## EXERCISE AIM
The data below holds a line containing "Definition EXIT_SUCCESS : Z := 0." and a line containing "Definition WRITABLE : Z"; please quote exactly those two lines and every line between them, and nothing else.

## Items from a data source
--------------------

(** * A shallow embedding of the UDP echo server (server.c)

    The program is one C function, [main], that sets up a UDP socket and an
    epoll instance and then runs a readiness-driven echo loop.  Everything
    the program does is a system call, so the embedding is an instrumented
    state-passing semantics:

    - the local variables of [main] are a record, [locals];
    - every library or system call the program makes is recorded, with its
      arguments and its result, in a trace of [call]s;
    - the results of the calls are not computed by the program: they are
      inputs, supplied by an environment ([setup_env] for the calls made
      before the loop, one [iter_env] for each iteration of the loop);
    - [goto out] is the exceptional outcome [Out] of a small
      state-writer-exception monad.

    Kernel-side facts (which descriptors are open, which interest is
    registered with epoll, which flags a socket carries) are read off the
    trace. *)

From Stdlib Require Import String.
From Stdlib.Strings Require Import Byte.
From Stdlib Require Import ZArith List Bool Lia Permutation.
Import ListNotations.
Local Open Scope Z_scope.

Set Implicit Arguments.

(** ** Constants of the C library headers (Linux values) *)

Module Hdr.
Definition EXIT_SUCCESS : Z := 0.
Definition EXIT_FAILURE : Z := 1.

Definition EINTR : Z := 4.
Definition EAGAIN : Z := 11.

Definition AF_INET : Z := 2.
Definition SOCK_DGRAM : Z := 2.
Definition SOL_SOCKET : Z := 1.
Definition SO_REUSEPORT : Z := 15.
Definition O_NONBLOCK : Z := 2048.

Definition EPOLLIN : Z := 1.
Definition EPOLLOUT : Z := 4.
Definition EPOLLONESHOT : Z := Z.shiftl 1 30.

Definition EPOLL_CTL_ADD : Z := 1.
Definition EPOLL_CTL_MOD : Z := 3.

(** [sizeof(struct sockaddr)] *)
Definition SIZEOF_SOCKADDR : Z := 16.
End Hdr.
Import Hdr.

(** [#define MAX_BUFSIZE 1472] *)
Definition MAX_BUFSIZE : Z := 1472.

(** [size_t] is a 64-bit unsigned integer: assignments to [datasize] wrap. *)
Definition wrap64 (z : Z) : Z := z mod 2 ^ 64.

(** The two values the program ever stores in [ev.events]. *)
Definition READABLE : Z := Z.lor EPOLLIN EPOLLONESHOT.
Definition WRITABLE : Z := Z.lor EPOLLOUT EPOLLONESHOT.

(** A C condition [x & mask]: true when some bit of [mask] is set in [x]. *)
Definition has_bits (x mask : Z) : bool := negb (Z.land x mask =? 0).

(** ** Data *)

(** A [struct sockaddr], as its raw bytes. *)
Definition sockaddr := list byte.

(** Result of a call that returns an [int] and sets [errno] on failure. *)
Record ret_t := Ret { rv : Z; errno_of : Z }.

--------------------

## RESPONSE TO THE TASK
Definition EXIT_SUCCESS : Z := 0.
Definition EXIT_FAILURE : Z := 1.

Definition EINTR : Z := 4.
Definition EAGAIN : Z := 11.

Definition AF_INET : Z := 2.
Definition SOCK_DGRAM : Z := 2.
Definition SOL_SOCKET : Z := 1.
Definition SO_REUSEPORT : Z := 15.
Definition O_NONBLOCK : Z := 2048.

Definition EPOLLIN : Z := 1.
Definition EPOLLOUT : Z := 4.
Definition EPOLLONESHOT : Z := Z.shiftl 1 30.

Definition EPOLL_CTL_ADD : Z := 1.
Definition EPOLL_CTL_MOD : Z := 3.

(** [sizeof(struct sockaddr)] *)
Definition SIZEOF_SOCKADDR : Z := 16.
End Hdr.
Import Hdr.

(** [#define MAX_BUFSIZE 1472] *)
Definition MAX_BUFSIZE : Z := 1472.

(** [size_t] is a 64-bit unsigned integer: assignments to [datasize] wrap. *)
Definition wrap64 (z : Z) : Z := z mod 2 ^ 64.

(** The two values the program ever stores in [ev.events]. *)
Definition READABLE : Z := Z.lor EPOLLIN EPOLLONESHOT.
Definition WRITABLE : Z := Z.lor EPOLLOUT EPOLLONESHOT.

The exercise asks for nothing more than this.